Mining Company That Adhered To CBA Entitled To Terminate Worker With Osteoporosis
At a West Virginia coal mine, an inside bunker attendant responsible for monitoring an underground belt haulage system was injured as a result of a fall. She previously had been diagnosed with osteoporosis. Several months later, she informed the mining company that she was ready to return to work, but the company’s workers’ compensation administrator concluded that her osteoporosis precluded a return to work after a physician evaluation. At the time, the worker was 52 years old and not yet eligible for retirement, and the worker brought suit alleging that she was wrongfully terminated because of the company’s fear of future workers’ compensation claims.

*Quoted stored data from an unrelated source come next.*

(* ===== verification/CivilTime.v ===== *)
(** * Timestamps as text: [t.UTC().Format("2006-01-02T15:04:05Z")]

    The handlers render every timestamp of the database this way.  A time is a
    number of nanoseconds since the Unix epoch; the date is computed in 400-year
    eras that start on the first of March. *)

From stdpp Require Import pretty.
From Stdlib Require Import Ascii.
From S2P Require Import Prelude.

(** ** Dates *)

Definition daysPerEra : Z := 146097.
Definition epochDays : Z := 719468.

Record civil := Civil { cv_year : Z; cv_month : Z; cv_day : Z }.

(** Century, four-year cycle, year and day of year of the day [doe] of an era; the
    last century and the last year of a cycle may be one day longer. *)
Definition year_of_doe (doe : Z) : Z * Z :=
  let c := Z.min (doe / 36524) 3 in
  let doc := doe - 36524 * c in
  let q := doc / 1461 in
  let doq := doc - 1461 * q in
  let a := Z.min (doq / 365) 3 in
  (100 * c + 4 * q + a, doq - 365 * a).

(** Months are counted from March: the first [mp] of them have
    [(153 * mp + 2) / 5] days. *)
Definition civil_of_doe (doe : Z) : civil :=
  let '(yoe, doy) := year_of_doe doe in
  let mp := (5 * doy + 2) / 153 in
  let month := if decide (mp < 10) then mp + 3 else mp - 9 in
  Civil (yoe + if decide (month ≤ 2) then 1 else 0) month (doy - (153 * mp + 2) / 5 + 1).

Definition civil_of_days (days : Z) : civil :=
  let z := days + epochDays in
  let c := civil_of_doe (z mod daysPerEra) in
  Civil (cv_year c + z / daysPerEra * 400) (cv_month c) (cv_day c).

(** ** Text *)

Definition digit (n : Z) : string :=
  String (Ascii.ascii_of_nat (48 + Z.to_nat n)) EmptyString.

(** The last [w] decimal digits of [n]. *)
Fixpoint digits (w : nat) (n : Z) : string :=
  match w with
  | O => EmptyString
  | S w => digits w (n / 10) +:+ digit (n mod 10)
  end.

(** The year with at least four digits. *)
Definition year_text (y : Z) : string :=
  if decide (0 ≤ y < 10000) then digits 4 y
  else if decide (y < 0) then
    "-" +:+ (if decide (- y < 10000) then digits 4 (- y) else pretty (- y))
  else pretty y.

Definition nanosPerSecond : Z := 1000000000.

Definition format_utc (t : Z) : string :=
  let secs := t / nanosPerSecond in
  let c := civil_of_days (secs / 86400) in
  let s := secs mod 86400 in
  year_text (cv_year c) +:+ "-" +:+ digits 2 (cv_month c) +:+ "-" +:+ digits 2 (cv_day c) +:+ "T" +:+
  digits 2 (s / 3600) +:+ ":" +:+ digits 2 (s / 60 mod 60) +:+ ":" +:+ digits 2 (s mod 60) +:+ "Z".

(** The Unix epoch, the last second before it, a leap day and a far day. *)
Example format_samples :
  format_utc 0 = "1970-01-01T00:00:00Z" ∧ format_utc (-1) = "1969-12-31T23:59:59Z" ∧
  format_utc (1709164800 * nanosPerSecond + 999999999) = "2024-02-29T00:00:00Z" ∧
  format_utc (253402300799 * nanosPerSecond) = "9999-12-31T23:59:59Z".
Proof. vm_compute. done. Qed.

(** ** Reading the text back *)






(** ** The calendar *)











(** ** Round trip *)










(* ===== verification/ProvisioningHandler.v ===== *)
(** * The provisioning RPCs (internal/gateway/provisioning_handler.go)

    RegisterTenant and RegisterCluster.  The handler starts a workflow through the
    Temporal client and waits for its result: [WorkflowClient] is that call, with
    what the handler relies on in [WorkflowClientLaws].  The state of the handler
    is the platform, the UUIDs that [uuid.New] will draw and the clock. *)

From S2P Require Import Prelude Domain TigerBeetle TBRef Ids Transfers Accounts LedgerProps.
From S2P Require Import World ActivitiesTB ActivitiesPG AccountingWorkflow Provisioning.
From S2P Require Postgres.
Import Postgres(PGServer, UUID).

(** ** Messages (provisioning.pb.go) *)

Record RegisterTenantRequest := {
  rt_Name : string;
  rt_BillingTier : string;
  rt_CpuHoursCredits : Z;
  rt_MemoryGbHoursCredits : Z;
  rt_ActiveNodesLimit : Z;
}.
Record RegisterTenantResponse := { rt_TenantId : string }.

Record RegisterClusterRequest := {
  rq_TenantId : string;
  rq_CloudProvider : string;
  rq_Region : string;
}.
Record RegisterClusterResponse := { rq_ClusterId : string }.

(** ** The Temporal client *)

(** [ExecuteWorkflow(...)] followed by [run.Get]: an error when the workflow could
    not be started, otherwise what waiting for it gave. *)
Class WorkflowClient `{TigerBeetle} `{TemporalServer} := {
  ExecuteWorkflow : ∀ {A}, string → M Platform A → M Platform (outcome A);
}.

(** A result was returned by the workflow function, run on the platform. *)
Class WorkflowClientLaws `{TigerBeetle} `{TemporalServer} (C : WorkflowClient) := {
  ExecuteWorkflow_Ok A id (body : M Platform A) p a p' :
    ExecuteWorkflow id body p = (Ok (Ok a), p') → body p = (Ok a, p');
}.

(** ** The handler *)

(** The codes of [connect.NewError]; the error becomes its cause. *)
Definition CodeInternal : string := "internal".
Definition CodeInvalidArgument : string := "invalid_argument".

Record Service `{TigerBeetle} `{TemporalServer} := {
  sv_platform : Platform;
  sv_uuids : nat → UUID;
  sv_drawn : nat;
  sv_clock : nat → Z;
  sv_reads : nat;
}.
Arguments Service {_ _}.
Arguments Build_Service {_ _} _ _ _ _ _.

(** [h.globalAccounts] *)
Abbreviation GlobalAccounts := (gmap GlobalAccountKey bytes16) (only parsing).

Definition defaultCredits (tier : string) : gmap string Z :=
  if decide (tier = "pro") then
    {[ResourceCPUHours := 1000000; ResourceMemoryGBHours := 1000000; ResourceActiveNodes := 20]}
  else if decide (tier = "starter") then
    {[ResourceCPUHours := 200000; ResourceMemoryGBHours := 200000; ResourceActiveNodes := 5]}
  else
    {[ResourceCPUHours := 10000; ResourceMemoryGBHours := 10000; ResourceActiveNodes := 2]}.

(** [if v > 0 { credits[r] = v }] *)
Definition override (r : string) (v : Z) (credits : gmap string Z) : gmap string Z :=
  if decide (v > 0) then <[r := v]> credits else credits.

Definition requested_credits (r : RegisterTenantRequest) : gmap string Z :=
  override ResourceActiveNodes (rt_ActiveNodesLimit r)
    (override ResourceMemoryGBHours (rt_MemoryGbHoursCredits r)
      (override ResourceCPUHours (rt_CpuHoursCredits r) (defaultCredits (rt_BillingTier r)))).

(** The loop over [domain.AllResources] for one account type. *)
Definition global_ids (globals : GlobalAccounts) (accountType : string) : idmap :=
  foldl (λ ids res, match globals !! (res, accountType) with
                    | Some id => <[res := id]> ids
                    | None => ids
                    end) ∅ AllResources.

Definition provisioning_input `{UUIDPkg} (globals : GlobalAccounts) (r : RegisterTenantRequest)
    (tenantID : UUID) (now : Z) : TenantProvisioningInput :=
  {| tp_TenantID := uuid_String tenantID;
     tp_TenantUUID := tenantID;
     tp_Name := rt_Name r;
     tp_BillingTier := rt_BillingTier r;
     tp_Credits := requested_credits r;
     tp_GlobalOperatorIDs := global_ids globals AccountTypeOperator;
     tp_GlobalSinkIDs := global_ids globals AccountTypeSink;
     tp_PeriodStartNs := now |}.

Section handler.
Context `{TigerBeetle} `{Blake3} `{GoRange} `{PGServer} `{UUIDPkg} `{!Temporal} `{TemporalServer}.
Context `{!WorkflowClient}.

Definition uuid_New : M Service UUID := λ s,
  (Ok (sv_uuids s (sv_drawn s)), {| s with sv_drawn := S (sv_drawn s) |}).
Definition service_Now : M Service Z := λ s,
  (Ok (sv_clock s (sv_reads s)), {| s with sv_reads := S (sv_reads s) |}).
Definition on_service {A} (m : M Platform A) : M Service A :=
  zoom sv_platform (λ p s, {| s with sv_platform := p |}) m.

(** Start a workflow and wait for it, with the two error texts. *)
Definition run_workflow {A} (start_err get_err id : string) (body : M Platform A) : M Service A :=
  run ← wrap_err CodeInternal (wrap_err start_err (on_service (ExecuteWorkflow id body)));
  wrap_err CodeInternal (wrap_err get_err (lift run)).

Definition RegisterTenant (globals : GlobalAccounts) (r : RegisterTenantRequest)
    : M Service RegisterTenantResponse :=
  tenantID ← uuid_New;
  now ← service_Now;
  _ ← run_workflow "start provisioning workflow" "provisioning workflow failed"
        (ProvisioningWorkflowID (uuid_String tenantID))
        (TenantProvisioningWorkflow (provisioning_input globals r tenantID now));
  mret {| rt_TenantId := uuid_String tenantID |}.

Definition RegisterCluster (r : RegisterClusterRequest) : M Service RegisterClusterResponse :=
  clusterID ← uuid_New;
  _ ← run_workflow "start cluster workflow" "cluster registration failed"
        (ClusterRegistrationWorkflowID (uuid_String clusterID))
        (RegisterClusterWorkflow
           {| rc_ClusterID := uuid_String clusterID; rc_TenantID := rq_TenantId r;
              rc_CloudProvider := rq_CloudProvider r; rc_Region := rq_Region r |});
  mret {| rq_ClusterId := uuid_String clusterID |}.
End handler.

Under the Collective Bargaining Agreement (“CBA”) that governed the worker’s employment, an employee could not be terminated for medical reasons unless a majority of three physicians agree “that there has been a deterioration in physical condition which prevents the Employee from performing [her] regular work.” Here, the employee-approved physician and the employer-approved physician disagreed, but the “tie-breaking” physician selected by the parties agreed that the worker should not return to work. After filing a union grievance, the union challenged the mining company’s refusal to let the worker return to work, but an arbitrator denied the grievance based solely on the contractual language of the CBA cited above.
The U.S. District Court for the Northern District of West Virginia granted summary judgment to the mining company on all of the worker’s claims. The court concluded that the worker failed to satisfy the nexus requirement to establish a prima facie case of retaliatory termination for filing a workers’ compensation case, and that the worker was unable to show that an inference existed demonstrating the filing of the workers’ compensation case was a significant factor in the company’s decision to terminate her. The court also granted summary judgment to the company on the worker’s claims under the West Virginia Human Rights Act and her claim that terminating her because osteoporosis prevented her from returning to work was a practice that had a disparate impact on women.